[Instructions for the task] From the data below, repeat exactly the lines from the line with "heap_wf h1 /\" to the line with "(forall b t, (b, t) ∈ free_blocks_ h -> a", both included.

(Stored data)
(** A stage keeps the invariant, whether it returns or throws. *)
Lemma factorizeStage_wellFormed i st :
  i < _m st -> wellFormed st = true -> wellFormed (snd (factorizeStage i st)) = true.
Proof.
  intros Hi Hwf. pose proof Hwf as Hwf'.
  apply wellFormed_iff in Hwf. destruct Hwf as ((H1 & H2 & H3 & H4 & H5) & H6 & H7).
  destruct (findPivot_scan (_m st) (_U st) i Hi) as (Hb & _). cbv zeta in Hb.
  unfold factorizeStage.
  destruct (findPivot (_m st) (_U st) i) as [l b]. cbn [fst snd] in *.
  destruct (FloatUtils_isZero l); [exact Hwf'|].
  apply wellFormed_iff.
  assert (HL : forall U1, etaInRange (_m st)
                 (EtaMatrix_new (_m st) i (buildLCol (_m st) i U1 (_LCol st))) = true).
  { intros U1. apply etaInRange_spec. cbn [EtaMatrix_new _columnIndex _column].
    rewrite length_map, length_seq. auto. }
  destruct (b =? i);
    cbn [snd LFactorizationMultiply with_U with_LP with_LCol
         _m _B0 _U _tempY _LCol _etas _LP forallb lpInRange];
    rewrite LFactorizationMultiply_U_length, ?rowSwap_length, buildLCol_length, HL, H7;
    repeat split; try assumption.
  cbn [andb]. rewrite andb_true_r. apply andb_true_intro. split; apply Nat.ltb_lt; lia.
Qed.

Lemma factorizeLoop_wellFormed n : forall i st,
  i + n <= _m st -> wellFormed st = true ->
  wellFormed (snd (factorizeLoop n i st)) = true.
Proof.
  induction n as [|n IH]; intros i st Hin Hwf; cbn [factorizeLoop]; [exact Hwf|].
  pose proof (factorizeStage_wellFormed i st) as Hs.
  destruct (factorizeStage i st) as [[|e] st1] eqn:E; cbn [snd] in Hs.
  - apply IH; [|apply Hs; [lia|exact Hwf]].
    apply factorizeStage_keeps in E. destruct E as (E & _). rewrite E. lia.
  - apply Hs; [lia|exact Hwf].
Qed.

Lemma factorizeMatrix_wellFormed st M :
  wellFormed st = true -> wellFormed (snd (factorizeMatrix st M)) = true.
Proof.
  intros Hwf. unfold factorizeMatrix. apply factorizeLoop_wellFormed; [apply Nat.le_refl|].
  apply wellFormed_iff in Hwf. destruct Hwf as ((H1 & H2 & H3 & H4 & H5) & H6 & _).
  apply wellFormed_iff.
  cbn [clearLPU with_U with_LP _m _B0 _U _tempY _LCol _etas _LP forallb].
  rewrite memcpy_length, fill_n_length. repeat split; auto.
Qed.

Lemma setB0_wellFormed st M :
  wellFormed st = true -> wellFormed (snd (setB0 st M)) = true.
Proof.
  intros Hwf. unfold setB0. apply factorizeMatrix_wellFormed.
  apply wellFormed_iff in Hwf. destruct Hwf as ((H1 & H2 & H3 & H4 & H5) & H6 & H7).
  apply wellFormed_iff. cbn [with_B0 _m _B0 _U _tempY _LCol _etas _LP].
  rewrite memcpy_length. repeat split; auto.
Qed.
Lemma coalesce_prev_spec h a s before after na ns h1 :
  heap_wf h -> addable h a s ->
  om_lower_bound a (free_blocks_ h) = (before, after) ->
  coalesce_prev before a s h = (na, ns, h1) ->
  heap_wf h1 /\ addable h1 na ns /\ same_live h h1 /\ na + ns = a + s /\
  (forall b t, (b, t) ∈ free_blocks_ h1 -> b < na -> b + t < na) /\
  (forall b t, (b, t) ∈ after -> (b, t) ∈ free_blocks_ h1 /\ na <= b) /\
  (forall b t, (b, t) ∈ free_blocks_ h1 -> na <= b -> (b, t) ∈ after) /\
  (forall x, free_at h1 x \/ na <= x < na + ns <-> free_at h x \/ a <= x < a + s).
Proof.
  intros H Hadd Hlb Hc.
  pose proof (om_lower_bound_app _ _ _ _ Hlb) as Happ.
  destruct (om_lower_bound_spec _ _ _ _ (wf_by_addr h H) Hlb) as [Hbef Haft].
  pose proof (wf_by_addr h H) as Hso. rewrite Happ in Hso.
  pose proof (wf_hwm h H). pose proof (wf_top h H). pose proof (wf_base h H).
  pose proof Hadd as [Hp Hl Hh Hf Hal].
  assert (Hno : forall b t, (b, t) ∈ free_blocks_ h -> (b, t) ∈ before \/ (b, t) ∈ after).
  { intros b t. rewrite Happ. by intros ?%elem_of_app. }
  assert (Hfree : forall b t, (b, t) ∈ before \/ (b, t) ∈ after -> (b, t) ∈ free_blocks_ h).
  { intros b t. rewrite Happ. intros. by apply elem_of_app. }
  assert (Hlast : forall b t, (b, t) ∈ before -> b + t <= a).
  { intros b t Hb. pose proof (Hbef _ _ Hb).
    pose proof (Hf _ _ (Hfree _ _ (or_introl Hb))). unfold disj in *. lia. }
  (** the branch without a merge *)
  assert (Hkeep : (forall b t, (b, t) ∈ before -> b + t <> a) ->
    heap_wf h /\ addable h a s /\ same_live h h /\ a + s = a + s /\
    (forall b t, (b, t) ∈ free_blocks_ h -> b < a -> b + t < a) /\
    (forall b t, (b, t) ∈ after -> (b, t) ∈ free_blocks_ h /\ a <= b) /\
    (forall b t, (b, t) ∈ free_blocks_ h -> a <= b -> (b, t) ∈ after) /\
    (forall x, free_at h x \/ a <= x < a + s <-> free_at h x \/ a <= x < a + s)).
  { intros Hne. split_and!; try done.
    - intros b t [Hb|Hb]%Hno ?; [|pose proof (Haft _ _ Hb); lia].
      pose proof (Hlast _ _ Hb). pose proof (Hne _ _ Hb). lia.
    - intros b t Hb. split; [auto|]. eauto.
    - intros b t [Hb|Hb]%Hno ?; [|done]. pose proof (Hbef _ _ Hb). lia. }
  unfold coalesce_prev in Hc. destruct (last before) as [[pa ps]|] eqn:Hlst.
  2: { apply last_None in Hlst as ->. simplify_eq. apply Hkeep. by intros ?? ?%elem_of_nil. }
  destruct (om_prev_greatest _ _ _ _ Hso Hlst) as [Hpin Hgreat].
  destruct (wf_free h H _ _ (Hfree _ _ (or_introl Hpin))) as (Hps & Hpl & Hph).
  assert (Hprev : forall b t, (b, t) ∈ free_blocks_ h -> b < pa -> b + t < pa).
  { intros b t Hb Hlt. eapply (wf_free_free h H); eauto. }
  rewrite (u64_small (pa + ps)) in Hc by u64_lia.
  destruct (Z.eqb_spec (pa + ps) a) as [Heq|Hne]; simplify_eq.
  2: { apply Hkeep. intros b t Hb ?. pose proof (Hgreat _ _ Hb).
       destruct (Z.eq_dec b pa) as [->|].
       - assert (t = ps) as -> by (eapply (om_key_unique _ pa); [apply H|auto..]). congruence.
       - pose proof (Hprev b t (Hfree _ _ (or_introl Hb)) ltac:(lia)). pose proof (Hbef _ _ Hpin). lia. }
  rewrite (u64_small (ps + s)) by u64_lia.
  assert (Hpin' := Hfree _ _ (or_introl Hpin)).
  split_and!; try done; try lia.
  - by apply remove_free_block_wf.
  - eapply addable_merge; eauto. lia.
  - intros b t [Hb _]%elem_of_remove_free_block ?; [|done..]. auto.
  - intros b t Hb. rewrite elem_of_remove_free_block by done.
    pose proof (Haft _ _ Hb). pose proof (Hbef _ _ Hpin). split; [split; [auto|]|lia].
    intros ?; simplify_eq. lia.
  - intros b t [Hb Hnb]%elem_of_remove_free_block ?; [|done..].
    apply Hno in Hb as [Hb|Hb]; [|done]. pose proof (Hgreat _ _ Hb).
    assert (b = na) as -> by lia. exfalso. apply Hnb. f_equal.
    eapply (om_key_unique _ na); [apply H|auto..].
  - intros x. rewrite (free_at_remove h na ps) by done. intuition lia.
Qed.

[Response below]
  heap_wf h1 /\ addable h1 na ns /\ same_live h h1 /\ na + ns = a + s /\
  (forall b t, (b, t) ∈ free_blocks_ h1 -> b < na -> b + t < na) /\
  (forall b t, (b, t) ∈ after -> (b, t) ∈ free_blocks_ h1 /\ na <= b) /\
  (forall b t, (b, t) ∈ free_blocks_ h1 -> na <= b -> (b, t) ∈ after) /\
  (forall x, free_at h1 x \/ na <= x < na + ns <-> free_at h x \/ a <= x < a + s).
Proof.
  intros H Hadd Hlb Hc.
  pose proof (om_lower_bound_app _ _ _ _ Hlb) as Happ.
  destruct (om_lower_bound_spec _ _ _ _ (wf_by_addr h H) Hlb) as [Hbef Haft].
  pose proof (wf_by_addr h H) as Hso. rewrite Happ in Hso.
  pose proof (wf_hwm h H). pose proof (wf_top h H). pose proof (wf_base h H).
  pose proof Hadd as [Hp Hl Hh Hf Hal].
  assert (Hno : forall b t, (b, t) ∈ free_blocks_ h -> (b, t) ∈ before \/ (b, t) ∈ after).
  { intros b t. rewrite Happ. by intros ?%elem_of_app. }
  assert (Hfree : forall b t, (b, t) ∈ before \/ (b, t) ∈ after -> (b, t) ∈ free_blocks_ h).
  { intros b t. rewrite Happ. intros. by apply elem_of_app. }
  assert (Hlast : forall b t, (b, t) ∈ before -> b + t <= a).
  { intros b t Hb. pose proof (Hbef _ _ Hb).
    pose proof (Hf _ _ (Hfree _ _ (or_introl Hb))). unfold disj in *. lia. }
  (** the branch without a merge *)
  assert (Hkeep : (forall b t, (b, t) ∈ before -> b + t <> a) ->
    heap_wf h /\ addable h a s /\ same_live h h /\ a + s = a + s /\
    (forall b t, (b, t) ∈ free_blocks_ h -> b < a -> b + t < a) /\
    (forall b t, (b, t) ∈ after -> (b, t) ∈ free_blocks_ h /\ a <= b) /\
    (forall b t, (b, t) ∈ free_blocks_ h -> a <= b -> (b, t) ∈ after) /\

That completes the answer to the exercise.